Forem: Muhammad Taqi

I Built a Group Chat Where Multiple AIs Can Talk to You at the Same Time

Muhammad Taqi — Sat, 09 May 2026 17:32:27 +0000

There's a specific habit I picked up early as an AI developer that probably sounds familiar if you've spent any real time working with language models.
You come across a problem. You want to know how different models think about it. So you open one tab for ChatGPT, another for Claude, maybe a third for Gemini. You paste the same prompt three times. You wait. Then you manually read through three separate conversations trying to piece together which perspective makes the most sense.
It works. But it's tedious in a way that starts to bother you after the hundredth time.
I kept thinking there had to be a better way to do this. Not a comparison tool with a split screen and rigid inputs, but something that actually felt like a conversation. Something where you could just talk, and multiple models would respond naturally, in the same thread, the same way your friends would in a group chat.
That thought turned into Kōl.

The Idea

The concept is simple. You create a room. You add whichever AI models you want as members, and you can also invite actual people. Friends, teammates, whoever. Then you send a message and everyone in the room responds, humans and AIs together, in the same conversation thread.
It's not a side by side comparison UI. It's not a dashboard with dropdowns. It's a chat room. The AIs are members the same way your friends are members. The conversation flows naturally and you can follow up, go deeper, push back on one response, and watch how everyone else handles the same thread.
But the part that makes it genuinely different from a simple multi-model wrapper is what happens over time. Each room builds its own memory. The longer a room exists, the more context it carries. The AIs in that room don't just know what was said five minutes ago. They know what your room has been about for weeks.

How I Built It

The frontend is Next.js. The backend is Express on Node.js. The real-time layer runs on Socket.io. AI models are pulled from Groq, LongCat, and Gemini, giving a mix of speed and personality across the responses.
One decision I made early that shaped the whole feel of the product: responses are not streamed token by token. When you send a message, a typing indicator appears for each AI member in the room, just like when a real person is composing a reply. Then the full response arrives when it's ready.
That single choice changed everything about how the product feels. It stopped feeling like a tool and started feeling like a conversation. The typing animation creates the same anticipation you get when a friend is actually thinking through what to say.

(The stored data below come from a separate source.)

Lemma lru_without_nil t : lru_without [] t = t.
Proof.
  destruct t as [l m]. unfold lru_without. cbn. f_equal.
  - apply filter_id. intros x _ Hx. by apply elem_of_nil in Hx.
  - apply map_filter_id. intros x y _ Hx. by apply elem_of_nil in Hx.
Qed.

Lemma erase_all_entries keys : ∀ c, lru_ok (entries c) →
  entries (erase_all keys c) = lru_without keys (entries c) ∧ settings (erase_all keys c) = settings c.
Proof.
  induction keys as [|k keys IH]; intros c Hok.
  - by rewrite lru_without_nil.
  - destruct (EraseLocked_entries k c Hok) as (Hent & Hset & _).
    destruct (IH (EraseLocked k c).1) as [Hent' Hset']; [rewrite Hent; by apply lru_ok_remove|].
    cbn. unfold erase_all in *. rewrite Hent', Hset', Hent, Hset. split; [|done]. unfold lru_without, lru_remove. cbn. f_equal.
    + rewrite list_filter_filter. apply list_filter_iff. set_solver.
    + apply map_eq. intros x. apply option_eq. intros v. rewrite !map_lookup_filter_Some, lookup_delete_Some. cbn. set_solver.
Qed.

Lemma lookup_lru_without keys t key :
  lru_map (lru_without keys t) !! key = if decide (key ∈ keys) then None else lru_map t !! key.
Proof.
  cbn. case_decide as Hin.
  - apply map_lookup_filter_None. right. cbn. tauto.
  - destruct (lru_map t !! key) eqn:E; [by apply map_lookup_filter_Some|apply map_lookup_filter_None; by left].
Qed.
(* ===== verification/QueryResults.v ===== *)
(** * Results of queries: filtering and rendering

    src/server/similarity_result_utils.h, score_format.h and the debug block of
    src/server/handlers/debug_handler.cpp. *)

From S2P Require Import Prelude StringLib Floats Metadata SimilarityResult.
#[local] Open Scope Z_scope.

(** ** Filtering *)

(** [item.score >= min_score] *)
Definition ApplyMinScore (results : list SimilarityResult) (min_score : Z) : list (string * Z) :=
  (λ r, (item_id r, score r)) <$>
    filter (λ r, SFleb (f32 min_score) (f32 (score r)) = true) results.

Definition ApplyMetadataFilter (results : list SimilarityResult) (metadata_store : option MetadataStore)
    (f : MetadataFilter) : list SimilarityResult :=
  match metadata_store with
  | Some s => if FilterEmpty f then results else filter (λ r, Matches (item_id r) f s = true) results
  | None => results
  end.

Definition kEventsFilterOversampling : Z := 3.

(** At most [top_k] matches; no bound when it is not positive. *)
Fixpoint take_matching (matches : SimilarityResult → bool) (top_k : Z) (taken : Z) (results : list SimilarityResult)
    : list SimilarityResult :=
  match results with
  | [] => []
  | r :: rest =>
    if matches r then
      r :: (if (0 <? top_k) && (top_k <=? i32 (taken + 1)) then [] else take_matching matches top_k (taken + 1) rest)
    else take_matching matches top_k taken rest
  end.

Definition ApplyEventsFilterTopK (results : list SimilarityResult) (metadata_store : option MetadataStore)
    (f : MetadataFilter) (top_k : Z) : list SimilarityResult :=
  take_matching (λ r, FilterEmpty f || match metadata_store with None => true | Some s => Matches (item_id r) f s end)
    top_k 0 results.

(** ** Rendering *)

Definition kScorePrecision : Z := 4.

(** The integer nearest to [m / d], ties to even. *)
Definition round_half_even (m d : Z) : Z :=
  let q := m / d in
  let r := m mod d in
  if 2 * r <? d then q else if d <? 2 * r then q + 1 else if Z.even q then q else q + 1.

Definition sign_text (negative : bool) : string := if negative then "-" else "".

(** The last four digits, zero-padded. *)
Definition four_digits (n : Z) : string :=
  pretty (n / 1000 mod 10) +:+ pretty (n / 100 mod 10) +:+ pretty (n / 10 mod 10) +:+ pretty (n mod 10).

(** [snprintf("%.4f")]: the exact value rounded to four decimals. *)
Definition print_fixed (score : Z) : string :=
  match f32 score with
  | S754_zero s => sign_text s +:+ "0.0000"
  | S754_infinity s => sign_text s +:+ "inf"
  | S754_nan => sign_text (Z.testbit score 31) +:+ "nan"
  | S754_finite s m e =>
    let n := if 0 <=? e then Zpos m * 2 ^ e * 10 ^ kScorePrecision
             else round_half_even (Zpos m * 10 ^ kScorePrecision) (2 ^ (- e)) in
    sign_text s +:+ pretty (n / 10 ^ kScorePrecision) +:+ "." +:+ four_digits n
  end.

(** The buffer keeps 31 characters. *)
Definition FormatScore (score : Z) : string := StringLib.str_take 31 (print_fixed score).

Definition CRLF : string := String (Ascii.ascii_of_nat 13) (String (Ascii.ascii_of_nat 10) "").

Definition result_line (p : string * Z) : string := p.1 +:+ " " +:+ FormatScore p.2 +:+ CRLF.

Definition FormatSimResults (results : list (string * Z)) (count : Z) : string :=
  "OK RESULTS " +:+ pretty count +:+ CRLF +:+ foldr (λ p s, result_line p +:+ s) "" results.

Definition FormatSimDebugBlock (mode : string) (query_time_us candidate_count result_count : Z) : string :=
  "# DEBUG 4" +:+ CRLF +:+ "mode: " +:+ mode +:+ CRLF +:+
  "query_time_us: " +:+ pretty query_time_us +:+ CRLF +:+
  "candidates: " +:+ pretty candidate_count +:+ CRLF +:+
  "results: " +:+ pretty result_count +:+ CRLF.

Example scores :
  FormatScore 0x3F800000 = "1.0000" ∧ FormatScore 0x3DCCCCCD = "0.1000" ∧
  FormatScore 0xBF000000 = "-0.5000" ∧ FormatScore 0x38D1B717 = "0.0001" ∧
  FormatScore 0x7F7FFFFF = "3402823466385288598117041834845".
Proof. vm_compute. auto. Qed.

(** ** What the filters keep *)

Definition events_match (metadata_store : option MetadataStore) (f : MetadataFilter) (r : SimilarityResult) : bool :=
  FilterEmpty f || match metadata_store with None => true | Some s => Matches (item_id r) f s end.

Lemma take_matching_spec matches k results : ∀ taken,
  0 ≤ taken < k → k < 2 ^ 31 →
  take_matching matches k taken results = take (Z.to_nat (k - taken)) (filter (λ r, matches r = true) results).
Proof.
  induction results as [|r results IH]; intros taken Ht Hk; cbn [take_matching]; [by destruct (Z.to_nat _)|].
  destruct (matches r) eqn:Hm; [rewrite filter_cons_True by done|rewrite filter_cons_False by congruence; by apply IH].
  replace (Z.to_nat (k - taken)) with (S (Z.to_nat (k - (taken + 1)))) by lia. cbn [take]. f_equal.
  rewrite (proj2 (Z.ltb_lt 0 k)) by lia. cbn [andb]. unfold i32, sint.
  rewrite (wrap_small 32) by (unfold in_u; lia). rewrite (proj2 (Z.ltb_lt _ _)) by lia.
  destruct (Z.leb_spec k (taken + 1)) as [Hle|Hlt]; [|by apply IH; lia].
  by replace (Z.to_nat (k - (taken + 1))) with 0%nat by lia.
Qed.

Lemma take_matching_all matches k results : ∀ taken,
  k ≤ 0 → take_matching matches k taken results = filter (λ r, matches r = true) results.
Proof.
  intros taken Hk. revert taken. induction results as [|r results IH]; intros taken; cbn [take_matching]; [done|].
  destruct (matches r) eqn:Hm; [rewrite filter_cons_True by done|rewrite filter_cons_False by congruence; by apply IH].
  rewrite (proj2 (Z.ltb_ge 0 k)) by lia. cbn [andb]. by rewrite IH.
Qed.

(** The rounding of the printed score. *)
Lemma round_half_even_near m d : 0 < d → Z.abs (2 * (round_half_even m d * d - m)) ≤ d.
Proof.
  intros Hd. unfold round_half_even. pose proof (Z.div_mod m d ltac:(lia)) as Hm.
  pose proof (Z.mod_pos_bound m d Hd) as Hr.
  destruct (Z.ltb_spec (2 * (m mod d)) d); [lia|]. destruct (Z.ltb_spec d (2 * (m mod d))); [lia|].
  destruct (Z.even (m / d)); lia.
Qed.

(** The results of a filtered events query are the first [top_k] of the
    matching candidates in their order (all of them when [top_k] is not
    positive), whatever the number of candidates. *)
Lemma events_filter_topk_spec results ms f k :
  k < 2 ^ 31 →
  ApplyEventsFilterTopK results ms f k =
    (if 0 <? k then take (Z.to_nat k) else λ l, l) (filter (λ r, events_match ms f r = true) results).
Proof.
  intros Hk. unfold ApplyEventsFilterTopK. fold (events_match ms f).
  destruct (Z.ltb_spec 0 k) as [Hpos|Hneg].
  - rewrite take_matching_spec by lia. by rewrite Z.sub_0_r.
  - by rewrite take_matching_all.
Qed.

Lemma events_filter_topk_spec_witness :
  ApplyEventsFilterTopK [MkResult "a" 3; MkResult "b" 2; MkResult "c" 1] None [] 2 = [MkResult "a" 3; MkResult "b" 2].
Proof. rewrite (events_filter_topk_spec [MkResult "a" 3; MkResult "b" 2; MkResult "c" 1] None [] 2 eq_refl). reflexivity. Defined.
(** What one request reads besides the state. *)
Record RequestReadings : Type := MkRequestReadings {
  r_write : Readings; r_query : QueryReadings; r_md5_buffer : list byte
}.

(** The counter of a command type. *)
Definition command_counter (type : CommandType) : option StatCounter :=
  match type with
  | kEvent => Some event_commands
  | kVecset => Some vecset_commands
  | kSim | kSimv => Some sim_commands
  | kInfo => Some info_commands
  | kConfigHelp | kConfigShow | kConfigVerify | kSet | kGet | kShowVariables => Some config_commands
  | kDumpSave | kDumpLoad | kDumpVerify | kDumpInfo | kDumpStatus => Some dump_commands
  | kCacheStats | kCacheClear | kCacheEnable | kCacheDisable => Some cache_commands
  | _ => None
  end.

(** The switch of [Dispatch]. *)
Definition Route (rd : RequestReadings) (cmd : Command) (conn : ConnectionContext) (c : Ctx)
    : Expected string * ConnectionContext * Ctx :=
  let c := match command_counter (c_type cmd) with Some k => with_flags (count k) c | None => c end in
  match c_type cmd with
  | kEvent | kVecset | kVecdel | kMetaset => let '(r, c) := HandleWrite (r_write rd) cmd c in (r, conn, c)
  | kSim => let '(r, c) := HandleSim (r_md5_buffer rd) (r_query rd) (debug_mode conn) cmd c in (r, conn, c)
  | kSimv => let '(r, c) := HandleSimv (r_md5_buffer rd) (r_query rd) (debug_mode conn) cmd c in (r, conn, c)
  | kDebugOn => (Ok ("OK DEBUG_ON" +:+ CRLF), MkConn true (authenticated conn), c)
  | kDebugOff => (Ok ("OK DEBUG_OFF" +:+ CRLF), MkConn false (authenticated conn), c)
  | kAuth => (throw kCommandUnknown "Unknown command type", conn, c)
  | kUnknown => (throw kCommandUnknown "Unknown command", conn, c)
  | _ => let '(r, c) := handle_admin cmd c in (r, conn, c)
  end.

(** The gates, in the order of the code: the reply that stops the command. *)
Definition Gate (cmd : Command) (conn : ConnectionContext) (c : Ctx) : option string :=
  let privilege := GetCommandPrivilege (c_type cmd) in
  if negb (bool_decide (requirepass c = "")) && negb (bool_decide (privilege = kRead)) && negb (authenticated conn)
  then Some (FormatError "NOAUTH Authentication required")
  else if IsSnapshotProtectedCommand (c_type cmd) && loading (flags c)
  then Some (FormatError "LOADING Snapshot load in progress")
  else if negb (bool_decide (privilege = kRead)) && read_only (flags c)
  then Some (FormatError "READONLY Snapshot in progress")
  else None.

(** A command past its gates.  The second reading of [loading] and [read_only]
    is under the snapshot gate: between the two readings a snapshot may have
    begun, so the state [c] is the one met there. *)
Definition DispatchGated (rd : RequestReadings) (cmd : Command) (conn : ConnectionContext) (c : Ctx)
    : string * ConnectionContext * Ctx :=
  if IsSnapshotProtectedCommand (c_type cmd) && loading (flags c)
  then (FormatError "LOADING Snapshot load in progress", conn, with_flags (count failed_commands) c)
  else if IsSnapshotProtectedWrite (c_type cmd) && read_only (flags c)
  then (FormatError "READONLY Snapshot in progress", conn, with_flags (count failed_commands) c)
  else
    let '(r, conn, c) := Route rd cmd conn c in
    let c := with_flags (count total_commands) c in
    match r with
    | Unexpected e => (FormatError (message e), conn, with_flags (count failed_commands) c)
    | Ok reply => (reply, conn, c)
    end.

Definition DispatchCommand (rd : RequestReadings) (cmd : Command) (conn : ConnectionContext) (c : Ctx)
    : string * ConnectionContext * Ctx :=
  if bool_decide (c_type cmd = kAuth) then HandleAuth cmd conn c
  else
    match Gate cmd conn c with
    | Some reply => (reply, conn, with_flags (count failed_commands) c)
    | None => DispatchGated rd cmd conn c
    end.

Definition Dispatch (rd : RequestReadings) (request : string) (conn : ConnectionContext) (c : Ctx)
    : string * ConnectionContext * Ctx :=
  match ParseCommand request (match config c with Some cfg => max_top_k cfg | None => 0 end) with
  | Unexpected e => (FormatError (message e), conn, c)
  | Ok cmd => DispatchCommand rd cmd conn c
  end.
End handlers.
End dispatcher.

(** ** The gates *)

Lemma byte_difference_nonneg a b : 0 ≤ byte_difference a b.
Proof.
  revert b. induction a as [|x a IH]; intros b.
  - induction b as [|y b IHb]; [done|]. cbn [byte_difference] in *.
    apply Z.lor_nonneg. split; [lia|]. by destruct b.
  - destruct b as [|y b]; cbn [byte_difference]; rewrite Z.lor_nonneg; (split; [|apply IH]).
    + lia.
    + apply Z.lxor_nonneg. lia.
Qed.

Lemma byte_difference_eq a : ∀ b,
  String.length a = String.length b → byte_difference a b = 0 → a = b.
Proof.
  induction a as [|x a IH]; intros [|y b]; cbn [String.length byte_difference]; intros Hl H; [done|lia|lia|].
  apply Z.lor_eq_0_iff in H as [Hx Hr]. f_equal; [|apply IH; [lia|done]].
  apply Z.lxor_eq, N2Z.inj in Hx. by rewrite <- (Ascii.ascii_N_embedding x), Hx, Ascii.ascii_N_embedding.
Qed.

Lemma byte_difference_refl a : byte_difference a a = 0.
Proof. induction a as [|x a IH]; cbn [byte_difference]; [done|]. by rewrite Z.lxor_nilpotent, IH. Qed.

(** The comparison is equality. *)
Lemma ConstantTimeEquals_spec a b : ConstantTimeEquals a b = bool_decide (a = b).
Proof.
  unfold ConstantTimeEquals. case_bool_decide as H.
  - subst. by rewrite Z.lxor_nilpotent, byte_difference_refl.
  - apply Z.eqb_neq. intros [Hl Hd]%Z.lor_eq_0_iff. apply H.
    apply Z.lxor_eq, Nat2Z.inj in Hl. by apply byte_difference_eq.
Qed.

Section gates.
Context {E W : Type} {order : IterOrder} {log : AppendLog W} {engine : Engine E} {libm : Floats.Libm}
  {impl : Distance.DistanceFunctions} {libc : FilterParser.Strtod} {layout : SimilarityCache.Layout}
  {lz4 : ResultCompressor.Lz4} {syntax : CommandSyntax} {admin : AdminHandlers E W}.
Implicit Types (c : HandlerContext E W) (cmd : Command).

(** What a request may leave behind for others, the cache and the flags apart. *)
Definition kept (c : HandlerContext E W) : Stores * option E * Generations * option W * option ServerConfig * string :=
  (stores c, similarity_engine c, generations c, wal c, config c, requirepass c).

(** A query changes the cache and nothing else. *)
Definition cache_only (c c' : HandlerContext E W) : Prop := ∃ f, c' = with_cache f c.

Lemma cache_only_refl c : cache_only c c.
Proof. exists (λ k, k). destruct c as [? ? [] ? ? ? ? ?]; done. Qed.

Lemma cache_only_trans c1 c2 c3 : cache_only c1 c2 → cache_only c2 c3 → cache_only c1 c3.
Proof.
  intros [f ->] [g ->]. exists (λ k, g (f k)). unfold with_cache. cbn. by destruct (cache c1).
Qed.

Lemma cache_only_with f c : cache_only c (with_cache f c).
Proof. by exists f. Qed.

Hint Resolve cache_only_refl cache_only_with : core.

Lemma BeginQuery_frame plain mode key search now debug cmd c :
  cache_only c (BeginQuery plain mode key search now debug cmd c).2.
Proof.
  unfold BeginQuery, lookup_cached. repeat case_match; simplify_eq/=; auto.
Qed.

Lemma FinishQuery_frame same with_co cost env ids p c :
  cache_only c (FinishQuery same with_co cost env ids p c).
Proof. unfold FinishQuery. repeat case_match; auto. Qed.

Lemma HandleSim_frame junk q debug cmd c : cache_only c (HandleSim junk q debug cmd c).2.
Proof.
  unfold HandleSim, BeginSim.
  match goal with |- context [BeginQuery ?a ?b ?k ?s ?n ?d cmd c] =>
    pose proof (BeginQuery_frame a b k s n d cmd c) as H; destruct (BeginQuery a b k s n d cmd c) as [[r|p] c'] end;
    cbn [snd] in *; [done|]. eapply cache_only_trans; [done|apply FinishQuery_frame].
Qed.

Lemma HandleSimv_frame junk q debug cmd c : cache_only c (HandleSimv junk q debug cmd c).2.
Proof.
  unfold HandleSimv, BeginSimv.
  match goal with |- context [BeginQuery ?a ?b ?k ?s ?n ?d cmd c] =>
    pose proof (BeginQuery_frame a b k s n d cmd c) as H; destruct (BeginQuery a b k s n d cmd c) as [[r|p] c'] end;
    cbn [snd] in *; [done|]. eapply cache_only_trans; [done|apply FinishQuery_frame].
Qed.

Lemma kept_cache_only c c' : cache_only c c' → kept c' = kept c.
Proof. by intros [f ->]. Qed.

Lemma cache_only_flags c c' : cache_only c c' → flags c' = flags c.
Proof. by intros [f ->]. Qed.

(** The commands that are not the dispatcher's own. *)
Definition is_admin (type : CommandType) : bool :=
  match type with
  | kEvent | kVecset | kVecdel | kMetaset | kSim | kSimv | kDebugOn | kDebugOff | kAuth | kUnknown => false
  | _ => true
  end.

(** A routed query, debug or unknown command. *)
Lemma Route_frame rd cmd conn c :
  IsSnapshotProtectedWrite (c_type cmd) = false → is_admin (c_type cmd) = false →
  kept (Route rd cmd conn c).2 = kept c ∧
  loading (flags (Route rd cmd conn c).2) = loading (flags c) ∧
  read_only (flags (Route rd cmd conn c).2) = read_only (flags c).
Proof.
  intros Hw Ha. unfold Route. destruct (c_type cmd); try done; cbn [command_counter].
  - match goal with |- context [HandleSim ?a ?b ?d ?e ?f] => pose proof (HandleSim_frame a b d e f) as H;
      destruct (HandleSim a b d e f) as [r c'] end. cbn [snd] in *.
    by rewrite (kept_cache_only _ _ H), (cache_only_flags _ _ H).
  - match goal with |- context [HandleSimv ?a ?b ?d ?e ?f] => pose proof (HandleSimv_frame a b d e f) as H;
      destruct (HandleSimv a b d e f) as [r c'] end. cbn [snd] in *.
    by rewrite (kept_cache_only _ _ H), (cache_only_flags _ _ H).
Qed.

Lemma Route_authenticated rd cmd conn c : authenticated (Route rd cmd conn c).1.2 = authenticated conn.
Proof. unfold Route. destruct (c_type cmd); repeat case_match; simplify_eq/=; done. Qed.

Lemma DispatchGated_authenticated rd cmd conn c :
  authenticated (DispatchGated rd cmd conn c).1.2 = authenticated conn.
Proof.
  unfold DispatchGated. do 2 (case_match; [done|]). pose proof (Route_authenticated rd cmd conn c) as Hr.
  destruct (Route rd cmd conn c) as [[r conn'] c']. by destruct r.
Qed.

(** Past the gates a routed command alone changes the kept state. *)
Lemma DispatchGated_kept rd cmd conn c :
  kept (DispatchGated rd cmd conn c).2 = kept c ∨ kept (DispatchGated rd cmd conn c).2 = kept (Route rd cmd conn c).2.
Proof.
  unfold DispatchGated. do 2 (case_match; [by left|]). right.
  destruct (Route rd cmd conn c) as [[r conn'] c']. by destruct r.
Qed.

Definition refused_reply (reply : string) : Prop :=
  reply = FormatError "NOAUTH Authentication required" ∨ reply = FormatError "LOADING Snapshot load in progress" ∨
  reply = FormatError "READONLY Snapshot in progress".

(** C7: the gates.  A connection becomes authenticated only by AUTH with exactly
    the required password.  The stores, the search index, the generations, the
    log and the configuration change only under a command that is no read, from
    a connection that is authenticated where a password is required, on a
    server that is not read-only and, for the snapshot-protected commands, not
    loading.  A non-read command stopped by a gate gets one of the gate replies,
    counts as failed and changes nothing else.  [admin_reads]: the
    administrative reads (INFO, CONFIG SHOW, GET, CACHE STATS) change nothing of
    this. *)
Theorem dispatch_gates rd cmd conn c :
  (∀ cmd c, GetCommandPrivilege (c_type cmd) = kRead → kept (handle_admin cmd c).2 = kept c) →
  let '(reply, conn', c') := DispatchCommand rd cmd conn c in
  (authenticated conn' = true →
     authenticated conn = true ∨ (c_type cmd = kAuth ∧ c_variable_value cmd = requirepass c ∧ requirepass c ≠ "")) ∧
  (kept c' ≠ kept c →
     GetCommandPrivilege (c_type cmd) ≠ kRead ∧ (requirepass c = "" ∨ authenticated conn = true) ∧
     read_only (flags c) = false ∧
     (IsSnapshotProtectedCommand (c_type cmd) = true → loading (flags c) = false)) ∧
  (GetCommandPrivilege (c_type cmd) ≠ kRead →
     (requirepass c ≠ "" ∧ authenticated conn = false ∨ read_only (flags c) = true ∨
      IsSnapshotProtectedCommand (c_type cmd) = true ∧ loading (flags c) = true) →
     refused_reply reply ∧ conn' = conn ∧ c' = with_flags (count failed_commands) c).
Proof.
  intros admin_reads. unfold DispatchCommand. case_bool_decide as Hauth.
  - unfold HandleAuth. rewrite Hauth, ConstantTimeEquals_spec. case_bool_decide as Hp.
    { split_and!; [auto|done|by intros []]. }
    case_bool_decide as Heq; (split_and!; [auto|done|by intros []]).
  - unfold Gate.
    destruct (decide (GetCommandPrivilege (c_type cmd) = kRead)) as [Hr|Hr].
    + rewrite (bool_decide_true (_ = kRead)) by done. rewrite andb_false_r. cbn [negb andb].
      assert (Hkept : kept (DispatchGated rd cmd conn c).2 = kept c).
      { destruct (DispatchGated_kept rd cmd conn c) as [?| ->]; [done|].
        assert (Hw : IsSnapshotProtectedWrite (c_type cmd) = false) by (by destruct (c_type cmd)).
        destruct (is_admin (c_type cmd)) eqn:Ha; [|by apply Route_frame].
        unfold Route. pose proof (admin_reads cmd) as Hadm.
        destruct (c_type cmd); try done; cbn [command_counter];
          match goal with |- context [handle_admin cmd ?c0] => specialize (Hadm c0 eq_refl);
            destruct (handle_admin cmd c0) as [r c'] end; exact Hadm. }
      destruct (IsSnapshotProtectedCommand (c_type cmd) && loading (flags c)); [split_and!; [auto|done|done]|]. cbn [andb].
      pose proof (DispatchGated_authenticated rd cmd conn c) as Ha.
      destruct (DispatchGated rd cmd conn c) as [[reply conn'] c']. cbn [fst snd] in *.
      rewrite Ha, Hkept. split_and!; [auto|done|done].
    + rewrite (bool_decide_false (_ = kRead)) by done. rewrite andb_true_r. cbn [negb].
      unfold refused_reply.
      destruct (negb (bool_decide (requirepass c = "")) && negb (authenticated conn)) eqn:E1.
      { split_and!; [auto|done|auto]. }
      destruct (IsSnapshotProtectedCommand (c_type cmd) && loading (flags c)) eqn:E2.
      { split_and!; [auto|done|auto]. }
      cbn [andb]. destruct (read_only (flags c)) eqn:E3; [split_and!; [auto|done|auto 6]|].
      assert (Hauthd : requirepass c = "" ∨ authenticated conn = true).
      { apply andb_false_iff in E1 as [E1|E1]; apply negb_false_iff in E1; [left|by right].
        by apply bool_decide_eq_true in E1. }
      apply andb_false_iff in E2.
      pose proof (DispatchGated_authenticated rd cmd conn c) as Ha.
      destruct (DispatchGated rd cmd conn c) as [[reply conn'] c']. cbn [fst snd] in *. rewrite Ha.
      split_and!; [auto| |].
      * intros _. split_and!; [done|done|done|]. intros Hs. destruct E2; congruence.
      * intros _ [[Hp Hn]|[?|[Hp Hl]]]; [destruct Hauthd; congruence|done|destruct E2; congruence].
Qed.
End gates.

You're not watching text generate, you're waiting for a response. The distinction sounds small but experientially it's completely different.

The Memory System

This is the part I'm most proud of and the part that took the most thinking to get right.
Every room in Kōl builds its own memory over time. There's a background model that runs silently, watching the conversations happening in each room. As messages accumulate, it processes them and builds a growing summary of what that room is about. What topics come up. What decisions were made. What the people in that room care about. What was discussed last Tuesday.
That summary isn't just stored somewhere. It gets fed back to the AI members as context every time someone sends a new message. So when you come back to a room after a few days and ask something, the AIs aren't starting from scratch. They already know the history of that room. They respond with the weight of everything that's been discussed before.
The effect is hard to describe until you experience it. It stops feeling like you're querying a model and starts feeling like you're talking to someone who was there for the whole conversation and actually remembers it.
The background model running and maintaining memory independently was an interesting architectural challenge. It needs to process conversations without interrupting them, update the summary incrementally as new messages come in, and make sure the context it produces is actually useful rather than just a raw dump of everything ever said. Getting that balance right took a few iterations.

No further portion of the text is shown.